Masters, provide your slaves with what is right and fair, because you know that you also have a Master in heaven.
Yesterday Jeff Manion spoke on our attitude when it comes to our work. Well worth the (view and) listen. I was thinking about that in terms not only of our work, which is powerful and thought provoking in itself, but in our attitudes across the board in all of life. We meet pressures with accompanying stress throughout our lives. Sometimes our sense of fairness and justice has been pummeled, and this is especially difficult when it makes life more difficult for us. Of course in Jesus we always have God to fall back on, and God’s grace in Jesus.
Paul addressing masters and slaves in his day, had nothing at all to do with accepting that institution, in fact we find the seeds for its destruction in this very same letter (3:11), and especially pronounced in the book of Philemon. He was simply dealing with life as it was. Ironically, because of the inherent injustice of such an arrangement, I think arguably that is helpful for us when we encounter what we perceive is not right or good, along the way.
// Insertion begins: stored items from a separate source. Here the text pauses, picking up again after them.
(** C17: whatever fails, the process removes the FIFOs it made, and nothing else.
    It runs the crawler only after both are made and the goroutines started; then
    it removes them after the crawler stopped and the goroutines ended, even when
    the crawler could not be started, and exits with the crawler's code, or 1. *)
Theorem scheduler_cleans_up args :
  always (main env args) (fun tr code =>
    removed tr = made tr /\
    ((not_started (milestones tr) /\ (args !! 1%nat = Some "crawler" -> code = 1)) \/
     (milestones tr = [WorkersStarted; CrawlerStarted false] ++ wind_down /\ code = 1) \/
     (exists err, milestones tr = [WorkersStarted; CrawlerStarted true; CrawlerWaited err] ++ wind_down /\
                  code = crawler_code err))).
Proof.
  unfold main. destruct args as [|a [|command userCmd]]; [by split; [|left; split; [left|]]..|].
  destruct (String.eqb_spec command "init") as [->|_].
  { apply always_bind. eapply always_impl; [apply install_events|]. intros tr code Htr. cbv beta in Htr. simpl.
    rewrite app_nil_r. unfold not_started, milestones, removed, made.
    split; [|left; split; [left|done]]; [transitivity (@nil string); [|symmetry]|]; apply omap_none;
      (eapply Forall_impl; [exact Htr|]); by intros ? (? & ? & ?). }
  destruct (String.eqb_spec command "crawler") as [->|Hc];
    [|split; [done|left; split; [by left|intros [= E]; by subst]]].
  destruct (BuildUserCommand userCmd) as [cmd|e]; [|by split; [|left; split; [left|]]].
  apply always_bind. eapply always_impl; [apply Schedule_outcome|].
  intros tr [hook|e]; cbv beta iota; unfold clean.
  - intros (-> & Hm & Hr & Hs). unfold made, removed, milestones in *.
    intros [[]|e]; simpl.
    + intros err [] [] rm1 rm2. unfold crawler_code. destruct (exit_code_of_wait err) as [code [e|]] eqn:He; simpl;
        rewrite !omap_app, Hm, Hr, Hs; (split; [done|]); right; right; exists err; by rewrite He.
    + intros [] [] rm1 rm2. rewrite !omap_app, Hm, Hr, Hs. split; [done|]. by right; left.
  - intros [Hc Hs]. simpl. rewrite app_nil_r. auto.
Qed.
End start.

(** ** The clients of the goroutines *)

Definition clients_given (v : event_of OsOp) : option Clientset :=
  match v with event e _ => match e with StartWorkers cs _ => Some cs | _ => None end end.

Definition config_read (tr : list (event_of OsOp)) (c : ClientConfig) : Prop :=
  event InClusterConfig (Ok c) ∈ tr \/ exists kubeconfig, event (BuildConfigFromFlags kubeconfig) (Ok c) ∈ tr.

Lemma config_read_mono tr tr' c : (forall v, v ∈ tr -> v ∈ tr') -> config_read tr c -> config_read tr' c.
Proof. intros Hin [?|[k ?]]; [left|right; exists k]; auto. Qed.

Lemma NewForConfig_after tr0 c :
  config_read tr0 c ->
  always (NewForConfig c) (fun tr res =>
    agents_named (tr0 ++ tr) ->
    match res with
    | Ok cs => exists c, config_read (tr0 ++ tr) c /\ (asks_limiter c -> 0 < Config_Burst c) /\
                         made_from (tr0 ++ tr) c cs
    | Err _ => True
    end).
Proof.
  intros Hread. eapply always_impl; [apply NewForConfig_made|]. intros tr [cs|e] Hmade Hnamed; [|done].
  destruct Hmade as [[Hburst _] Hfrom].
  { intros agent Hin. apply Hnamed. apply elem_of_app. by right. }
  exists c. split; [by eapply config_read_mono; [|exact Hread]; intros; apply elem_of_app; left|].
  split; [done|]. by eapply made_from_mono; [|exact Hfrom]; intros; apply elem_of_app; right.
Qed.

Lemma parse_made :
  always parseKubernetesClientset (fun tr res =>
    agents_named tr ->
    match res with
    | Ok cs => exists c, config_read tr c /\ (asks_limiter c -> 0 < Config_Burst c) /\ made_from tr c cs
    | Err _ => True
    end).
Proof.
  intros [c|e]; [apply (NewForConfig_after [event InClusterConfig (Ok c)]); left; in_trace|].
  intros home [c|e']; simpl; [|done].
  apply (NewForConfig_after [_; _; event (BuildConfigFromFlags _) (Ok c)]). right. eexists.
  apply list_elem_of_further. in_trace.
Qed.

Lemma quiet_gives_none v : quiet v -> clients_given v = None.
Proof. destruct v as [X [] x]; by intros (_ & _ & [=]). Qed.

Lemma Schedule_gives env :
  always (Schedule env) (fun tr _ =>
    agents_named tr ->
    forall cs, cs ∈ omap clients_given tr ->
    exists c, config_read tr c /\ (asks_limiter c -> 0 < Config_Burst c) /\ made_from tr c cs).
Proof.
  apply always_bind. eapply always_impl; [apply always_and; [apply parse_made|apply parse_events]|].
  intros tr [cs|e] [Hmade Hquiet]; cbv beta in Hquiet;
    (assert (omap clients_given tr = []) as Hnone;
     [apply omap_none; eapply Forall_impl; [exact Hquiet|apply quiet_gives_none]|]).
  2: { simpl. intros _ cs Hin. rewrite omap_app, Hnone in Hin. by apply elem_of_nil in Hin. }
  assert (forall tr', omap clients_given tr' ⊆ [cs] -> agents_named (tr ++ tr') ->
    forall cs', cs' ∈ omap clients_given (tr ++ tr') ->
    exists c, config_read (tr ++ tr') c /\ (asks_limiter c -> 0 < Config_Burst c) /\ made_from (tr ++ tr') c cs')
    as Hrest.
  { intros tr' Hgiven Hnamed cs' Hin. rewrite omap_app, Hnone in Hin. apply Hgiven, list_elem_of_singleton in Hin as ->.
    assert (forall v, v ∈ tr -> v ∈ tr ++ tr') as Hincl by (intros; apply elem_of_app; by left).
    destruct Hmade as (c & Hc & Hb & Hm); [intros agent Ha; apply Hnamed; auto|].
    exists c. split; [by eapply config_read_mono|]. split; [done|by eapply made_from_mono]. }
  intros [f|e]; simpl; [|apply Hrest; simpl; set_solver]. intros [t|e]; simpl; [|apply Hrest; simpl; set_solver].
  intros [[]|e]; simpl; [|apply Hrest; simpl; set_solver]. intros chmod [[]|e]; simpl; [|intros rm; apply Hrest; simpl; set_solver].
  intros chmod' []. apply Hrest; simpl; set_solver.
Qed.

(** C19: the goroutines of the scheduler only ever create with clients that were made
    of a configuration it read, whose burst goes with its rate: their pipelines
    and their searches go below the path of the API's version, through one REST
    client with the agent, the limiter and the HTTP client that all share. *)
Theorem scheduler_clients env :
  always (Schedule env) (fun tr _ =>
    agents_named tr ->
    forall cs, cs ∈ omap clients_given tr -> exists c api rest agent limiter h,
      config_read tr c /\ (asks_limiter c -> 0 < Config_Burst c) /\
      agent_from tr c agent /\ limiter_from tr c limiter /\
      event (HTTPClientFor (with_UserAgent c agent)) (Ok h) ∈ tr /\
      event (RESTClientForConfigAndClient (with_api_defaults (completed_config c agent limiter)) h) (Ok rest) ∈ tr /\
      ApiV1beta1 (Some cs) = Some api /\
      forall namespace,
        Pipelines api namespace = mkClientWithList "pipelines" (Some rest) namespace "Pipeline" "PipelineList" /\
        Searches api namespace = mkClientWithList "searches" (Some rest) namespace "Search" "SearchList").
Proof.
  eapply always_impl; [apply Schedule_gives|]. intros tr res H Hnamed cs Hin.
  destruct (H Hnamed cs Hin) as (c & Hc & Hb & agent & limiter & h & rest & disc & Ha & Hl & Hh & [Hr _] & ->).
  by exists c, (Some (mkApiV1beta1Client (Some rest))), rest, agent, limiter, h.
Qed.

Module SchedulerStart_example.
Definition env (name : string) : string :=
  if String.eqb name EnvVarPipelineFIFO then "/fifo/pipeline"
  else if String.eqb name EnvVarSearchFIFO then "/fifo/search"
  else if String.eqb name EnvVarPipelineTemplatePath then "/etc/template.json" else "".

Definition container : Fs :=
  mkFs {[ "/etc/template.json" := RegularFile "{}" 0x1a4 ]} ∅ 3 "/ocular/scheduler".

Definition template : string -> result GoError PipelineTemplate :=
  fun _ => Ok (mkPipelineTemplate zero_ObjectMeta zero_PipelineSpec).

(** A run in which nothing fails leaves the file system as it was, and the
    template file open. *)
Lemma template_left_open :
  exists fs', exec (os_serve template) (main env ["scheduler"; "crawler"; "crawl"]) container = (0, fs') /\
    Nodes fs' = Nodes container /\ Handles fs' = {[ 3 := "/etc/template.json" ]}.
Proof. eexists. split; [vm_compute; reflexivity|]. split; reflexivity. Qed.


(** The clients of that run. *)
Lemma scheduler_clients_witness :
  exists c api rest,
    config_read (run (os_serve template) (Schedule env) container).2 c /\
    Pipelines api "ocular" = mkClientWithList "pipelines" (Some rest) "ocular" "Pipeline" "PipelineList".
Proof.
  pose proof (proj1 (always_path _ _) (scheduler_clients env) _ _
                (run_path (os_serve template) (Schedule env) container)) as H.
  assert (agents_named (run (os_serve template) (Schedule env) container).2) as Hnamed
    by (apply agents_named_given; vm_compute; reflexivity).
  destruct (H Hnamed
              (mkClientset (Some 0) (Some (mkApiV1beta1Client (Some 0)))))
    as (c & api & rest & agent & limiter & h & Hread & _ & _ & _ & _ & _ & _ & Hclients).
  { vm_compute. left. }
  exists c, api, rest. split; [exact Hread|apply Hclients].
Defined.

(** A FIFO whose path is taken ends the process before the goroutines run. *)
Lemma taken_path :
  (exec (os_serve template) (main env ["scheduler"; "crawler"; "crawl"])
     (with_nodes container (<["/fifo/search" := RegularFile "" 0x1a4]> (Nodes container)))).1 = 1.
Proof. vm_compute. reflexivity. Qed.
End SchedulerStart_example.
By the way, the slavery in that day at least to a large degree involved indentured service, so that those who had lost everything they had, used this recourse to survive, and even do relatively well in life. Just a sidenote.
Attitude, it’s all about attitude. Am I doing whatever I do for the Lord, so that whatever I am doing is sacred, set apart to him? And not just in the actual works, but in the attitude behind them. This may seem not so hard when everything is normal, and going well. But our mettle is tested when we seem to be violated. What then is our recourse, and what tact should we take?
We can always make our appeal and try to follow through until there is nothing more we can do, or it seems best to let it go, depending on the issue. Above all, people need to see the difference Christ makes in our lives. Do our actions speak well for him, put him in a good light, and show the difference he makes? Or are we no different than the world, flying off the handle, and saying something we later need to take back. It’s always better when we apologize and make it clear that we were wrong. But far better yet, is to avoid such wrong in the first place.
Prayer, and continuing to do what is right and good and loving is key. And continuing to do so, even when it seems to make no sense, and every bone in our body wants to do otherwise. We need to step back and be quiet, or speak more softly, and tone it down. And above all, commit ourselves to God, to his grace to us in Christ. Knowing that God will see us through and work out everything for our good, as we pray for the same blessing and good to others.